Nesse momento, Lacerda teme que todo o programa espacial pudesse acabar imediatamente, pois Eduardo era um daqueles brigadeiros enciumados, que achava que os foguetes estavam ganhando atenção demais.
Porém, no momento em que ele se torna o nome à frente do ministério, os feitos do programa espacial também seriam os seus feitos, e o novo ministro não queria perder essa mídia gratuita. Como seu primeiro ato, Eduardo retira Lacerda do comando de Alcântara e coloca um homem de sua confiança em seu lugar.
Richard não morria de amores por Lacerda mas tinha aprendido a lidar com ele e sabia que o major nutria uma vontade verdadeira em fazer o programa avançar. Por isso, Richard começa uma manifestação que foi seguida por quase todos os 222 engenheiros, técnicos e cientistas do programa, o que acaba forçando o ministro a devolver Lacerda para seu posto. Essa luta Eduardo havia perdido.
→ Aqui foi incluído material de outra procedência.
Lemma load_inv s i err : inv None s -> inv None (load_reply ErrorInfo i err s).1.
Proof.
  intros I. destruct err as [e|]; [eapply mildly_inv; [apply load_error_mild|done]|].
  unfold load_reply. destruct (spawns s !! i) as [p|] eqn:Ep; [|done]. case_bool_decide as Hst; [|done].
  pose proof (inv_spawns _ _ I i p Ep) as Hok. destruct (sp_called p) eqn:Ec.
  - eapply mildly_inv; [|done]. apply mildly_upd. intros p' E _. simplify_eq.
    apply mild_over; rewrite ?Hst; [done|started_by Hst|done|]. apply Hok; [done|by rewrite Hst].
  - destruct (still_wanted _ _ _); cbn [negb].
    2: { eapply mildly_inv; [eapply mildly_failed; [done|by rewrite Hst|started_by Hst]|done]. }
    destruct (ok_owed p Hok Ec) as [_ Hr].
    assert (Hex : sp_exited p = false). { destruct (sp_exited p) eqn:E; [|done]. by destruct (inv_exited _ _ I i p Ep E). }
    assert (Hnone : lookup_module (sp_name p) s = None).
    { destruct (lookup_module (sp_name p) s) as [m|] eqn:Em; [|done]. exfalso.
      destruct (inv_modules _ _ I _ m Em) as (q & Eq & Hnq & HLq & Hxq & _).
      assert (m = i) as ->; [|congruence].
      eapply (inv_unique _ _ I m i q p); [done..| |]; (split; [unfold started|auto]); by rewrite ?HLq, ?Hst. }
    rewrite !then_fst. unfold onModuleLoad. cbn [fst].
    change (lookup_module _ (upd _ _ (with_sup _ _))) with (lookup_module (sp_name p) s). rewrite Hnone. rewrite then_fst. cbn [fst].
    assert (Hun : sp_unloading p = false).
    { destruct (sp_unloading p) eqn:E; [|done]. apply Hok in E. congruence. }
    eapply (inv_registered i (fun p => set_called (set_discovering true (set_stage Loaded p)))); [exact Ep| |done|done| | |done|done|done|done|done| |exact I].
    + eapply changed_trans; [|apply done_changed]. eapply changed_trans; [|apply changed_upd].
      split; [|done]. intros j. cbn. by rewrite list_lookup_alter.
    + started_by Hst.
    + by rewrite Hst.
    + by split.
Qed.

Lemma unexpected_ended i reason off specs s : is_Some (spawns s !! i) -> ended i (onUnexpectedExit ErrorInfo i reason off specs s).1.
Proof.
  intros [p Ep]. unfold onUnexpectedExit. rewrite Ep. destruct (sp_exitReason p) eqn:Er; [exists p; by rewrite Er|].
  set (why := default reason _).
  assert (H : forall s', (forall j, spawns s' !! j = spawns (upd i (set_exitReason why) s) !! j) -> ended i s').
  { intros s' E. exists (set_exitReason why p). rewrite E. split; [|done]. cbn. by rewrite list_lookup_alter_eq, Ep. }
  destruct (negb (bool_decide _)).
  - destruct (done_changed i (Some (LOAD_MODULE_FAIL (sp_name p) ("worker ended while loading: " +:+ why))) (upd i (set_exitReason why) s)) as [E _].
    eexists. rewrite E, decide_True by done. cbn [spawns upd with_spawns]. rewrite list_lookup_alter_eq, Ep. by split.
  - destruct (_ || _); [by apply H|]. rewrite then_fst. apply H. unfold unloadModule. by repeat case_match.
Qed.

Lemma finish_ended i u s : ended i s -> ended i (finish_unload u s).1.
Proof.
  intros (p & Ep & Hr). unfold finish_unload. destruct (unloads s !! u) as [un|]; [|by exists p].
  destruct (un_finished un); [by exists p|]. rewrite then_fst. unfold ended. cbn [fst upd spawns with_spawns].
  rewrite list_lookup_alter. assert (spawns (unloadModule (un_name un) "CLEANUP MODULE INFO IN MAIN THREAD"
    (with_unloads (alter set_finished u (unloads s)) s)).1 = spawns s) as -> by (unfold unloadModule; by case_match).
  destruct (decide (un_worker un = i)) as [->|]; [|by exists p]. exists (set_terminated p). by rewrite Ep.
Qed.

(** Every unload of the list is finished, and none begins. *)
Lemma finish_all x i l s :
  inv x s -> ended i s -> let s' := (for_all l finish_unload s).1 in
  inv x s' /\ ended i s' /\
  forall u un', unloads s' !! u = Some un' -> exists un, unloads s !! u = Some un /\ un_worker un' = un_worker un /\
    (un_finished un' = false -> un_finished un = false /\ u ∉ l).
Proof.
  revert s. induction l as [|v l IH]; intros s I He; cbn [for_all]; cbn zeta.
  - split_and!; [done..|]. intros u un' E. exists un'. split_and!; try done. intros. split; [done|]. by apply not_elem_of_nil.
  - rewrite then_fst. destruct (IH (finish_unload v s).1) as (I' & He' & Hu); [by apply finish_inv|by apply finish_ended|].
    split_and!; [done..|]. intros u un' E. destruct (Hu u un' E) as (un1 & E1 & -> & Hf). rewrite finish_marks, list_lookup_alter in E1.
    destruct (decide (v = u)) as [<-|Hne].
    + destruct (unloads s !! v) as [un|]; [|done]. injection E1 as <-. exists un. split_and!; try done. intros H. by destruct (Hf H).
    + exists un1. split_and!; [done..|]. intros H. destruct (Hf H). split; [done|].
      apply not_elem_of_cons. auto.
Qed.

Lemma waiting_all i s u un :
  unloads s !! u = Some un -> un_worker un = i -> un_finished un = false -> u ∈ waiting_unloads i s.
Proof.
  intros Eu Hw Hf. unfold waiting_unloads. apply list_elem_of_In, filter_In. split.
  - apply in_seq. apply lookup_lt_Some in Eu. lia.
  - by rewrite Eu, Hf, bool_decide_eq_true_2.
Qed.

Lemma exit_inv i code err specs s : inv None s -> inv None (worker_exit ErrorInfo i code err specs s).1.
Proof.
  intros I. unfold worker_exit. destruct (spawns s !! i) as [p|] eqn:Ep; [|done].
  destruct (started p && negb (sp_exited p)) eqn:E; [|done]. apply andb_prop in E as [_ E]. apply negb_true_iff in E.
  pose proof (inv_exiting i s p Ep E I) as I1. rewrite !then_fst. cbn [fst].
  set (s1 := (onUnexpectedExit _ _ _ _ _ _).1).
  assert (I2 : inv (Some i) s1) by (by apply unexpected_inv).
  assert (E2 : ended i s1). { apply unexpected_ended. cbn. rewrite list_lookup_alter_eq, Ep. by eexists. }
  unfold end_with. rewrite !then_fst.
  assert (M : forall s s', mildly (Some i) i s s' -> inv (Some i) s -> ended i s -> inv (Some i) s' /\ ended i s').
  { intros s' s'' Hm I' E'. split; [by eapply mildly_inv|by eapply mildly_ended]. }
  destruct (M _ _ (options_mild (Some i) i (Some err) s1) I2 E2) as [I3 E3].
  destruct (M _ _ (load_error_mild (Some i) i err _) I3 E3) as [I4 E4].
  destruct (M _ _ (discover_mild (Some i) i _) I4 E4) as [I5 E5].
  set (s4 := (discover_reply i _).1) in *. destruct (finish_all (Some i) i (waiting_unloads i s4) s4 I5 E5) as (I6 & E6 & Hu).
  eapply inv_closed; [exact E6| |exact I6]. intros u un' Eu Hw. destruct (Hu u un' Eu) as (un & Eun & Hw' & Hf).
  destruct (un_finished un') eqn:Ef; [done|]. destruct (Hf eq_refl) as [Hf1 Hf2]. exfalso. apply Hf2.
  eapply waiting_all; [exact Eun|congruence|done].
Qed.

Notation stepW := (step ErrorInfo hardened modulesRoot pcwd realpathSync readFileSync existsSync semver_valid JSON_parse moduleSandbox build).
Notation runW := (run ErrorInfo hardened modulesRoot pcwd realpathSync readFileSync existsSync semver_valid JSON_parse moduleSandbox build).

Lemma load_path_inv path name version c s :
  inv None s -> inv None (loadModuleFromPath ErrorInfo hardened modulesRoot pcwd realpathSync readFileSync JSON_parse moduleSandbox build
    path name version c s).1.
Proof using All.
  intros I. unfold loadModuleFromPath.
  assert (forall e, inv None (answer_caller ErrorInfo name c e s).1) by (intros; eapply inv_same; [apply answer_same..|done]).
  repeat case_match; [done..|by apply by_worker_inv].
Qed.

Lemma terminated_inv u s :
  inv None s -> inv None (terminated ErrorInfo hardened modulesRoot pcwd realpathSync readFileSync JSON_parse moduleSandbox build u s).1.
Proof using All.
  intros I. unfold terminated. repeat case_match; try done. pose proof (inv_over None u s I) as I'.
  unfold run_next. destruct (un_then _); [done|by apply spawn_inv|by apply by_worker_inv].
Qed.

Lemma reload_inv path n s :
  inv None s -> inv None (reloadModule ErrorInfo hardened modulesRoot pcwd realpathSync readFileSync existsSync semver_valid JSON_parse
    moduleSandbox build path n s).1.
Proof using All.
  intros I. unfold reloadModule. repeat case_match; try done; [by apply by_worker_inv|..].
  all: rewrite !then_fst; cbn [fst tell]; unfold unloadModule.
  - match goal with H : lookup_module _ s = Some ?w |- _ => rename w into m; rename H into Hm end.
    change (lookup_module _ (upd _ _ s)) with (lookup_module s0 s). rewrite Hm. cbn [fst].
    destruct (inv_modules _ _ I s0 m Hm) as (p & Ep & <- & _).
    eapply (inv_removed None m set_dropped); [exact Ep|exact Hm|exact (changed_upd m set_dropped (with_modules _ s))|done..|by right; left| |done].
    apply (m_ok None s p), mild_dropped, (inv_spawns _ _ I m p Ep).
  - match goal with H : lookup_module _ s = None |- _ => by rewrite H end.
Qed.

Lemma step_inv ev s : inv None s -> inv None (stepW ev s).1.
Proof using All.
  intros I. destruct ev; cbn [step].
  - by eapply inv_same; [..|exact I].
  - unfold next_startup. repeat case_match; try done. apply load_path_inv. by eapply inv_same; [..|exact I].
  - by apply load_path_inv.
  - unfold unloadModuleExternal. assert (inv None (clear_sup name s)) by (by eapply inv_same; [..|exact I]).
    destruct (lookup_module name (clear_sup name s)) eqn:E; [by apply inv_begin|done].
  - unfold restartModule. repeat case_match; try done; try by apply by_worker_inv.
    all: apply inv_begin; [done|by eapply inv_same; [..|exact I]].
  - by apply reload_inv.
  - destruct (enter_mild i s) as (s1 & M1 & j & M2). eapply mildly_inv; [exact M2|]. by eapply mildly_inv.
  - eapply mildly_inv; [apply prepared_mild|done].
  - eapply mildly_inv; [apply options_mild|done].
  - eapply mildly_inv; [by apply config_mild|done].
  - by apply load_inv.
  - eapply mildly_inv; [apply discover_mild|done].
  - eapply mildly_inv; [apply mildly_upd; intros; by apply mild_online|done].
  - repeat case_match; try done. eapply mildly_inv; [apply mildly_upd; intros; by apply mild_killed|done].
  - unfold worker_error. repeat case_match; try done; by apply unexpected_inv.
  - by apply exit_inv.
  - by apply finish_inv.
  - by apply finish_inv.
  - by apply terminated_inv.
  - unfold restart_fires. repeat case_match; try done; try (by eapply inv_same; [..|exact I]).
    apply spawn_inv. by eapply inv_same; [..|exact I].
  - by eapply inv_same; [..|exact I].
Qed.

Lemma new_inv supervised : inv None (new_manager supervised).
Proof. by split. Qed.

Lemma manager_run_inv evs s : inv None s -> inv None (runW evs s).1.
Proof using All.
  revert s. induction evs as [|ev evs IH]; intros s I; cbn [run]; [done|]. rewrite then_fst. by apply IH, step_inv.
Qed.
End manager.

(** ** Properties *)

(** The requests [n] among the events. *)
Definition asked (n : nat) (evs : list event) : nat := sum_list (map (asks n) evs).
As turbulências na política do Brasil continuaram pelas semanas seguintes e por pouco não houve uma tentativa de golpe. Café Filho se segurou pelas pontas dos dedos, fazendo concessões aqui e ali e, aos poucos, as coisas foram se acalmando.
Antes do ano acabar, ainda deu tempo de lançar um novo foguete:
O Laurare 3 era só um pouco mais comprido que o Laurare 1, pois, na sua ponta, abaixo do cone frontal, havia uma capa cilíndrica dourada cujos adesivos avisavam que uma carga viva estava a bordo. Por baixo dessa capa estava uma cápsula contendo um gato negro chamado Félix.
Lançar animais para o espaço era uma forma de testar os possíveis efeitos do voo dos foguetes na fisiologia humana. A pesquisa com ratos, lançados no Arapuá 4 Ratazana, tinha rendido muito material para os pesquisadores do programa, principalmente para a bióloga Sílvia e a biomédica Vanda. Mas, para dar prosseguimento, era necessário um animal maior. Escolheram um gato gordo e bonito que vivia em Alcântara e aparecia em todos os lançamentos. Zé ficava sempre com o coração apertado quando envolvia animais:
— Já que não tem outro jeito, que seja o Félix então. Pelo jeito que ele gosta de foguete, talvez até queira se tornar o primeiro gatonauta do mundo.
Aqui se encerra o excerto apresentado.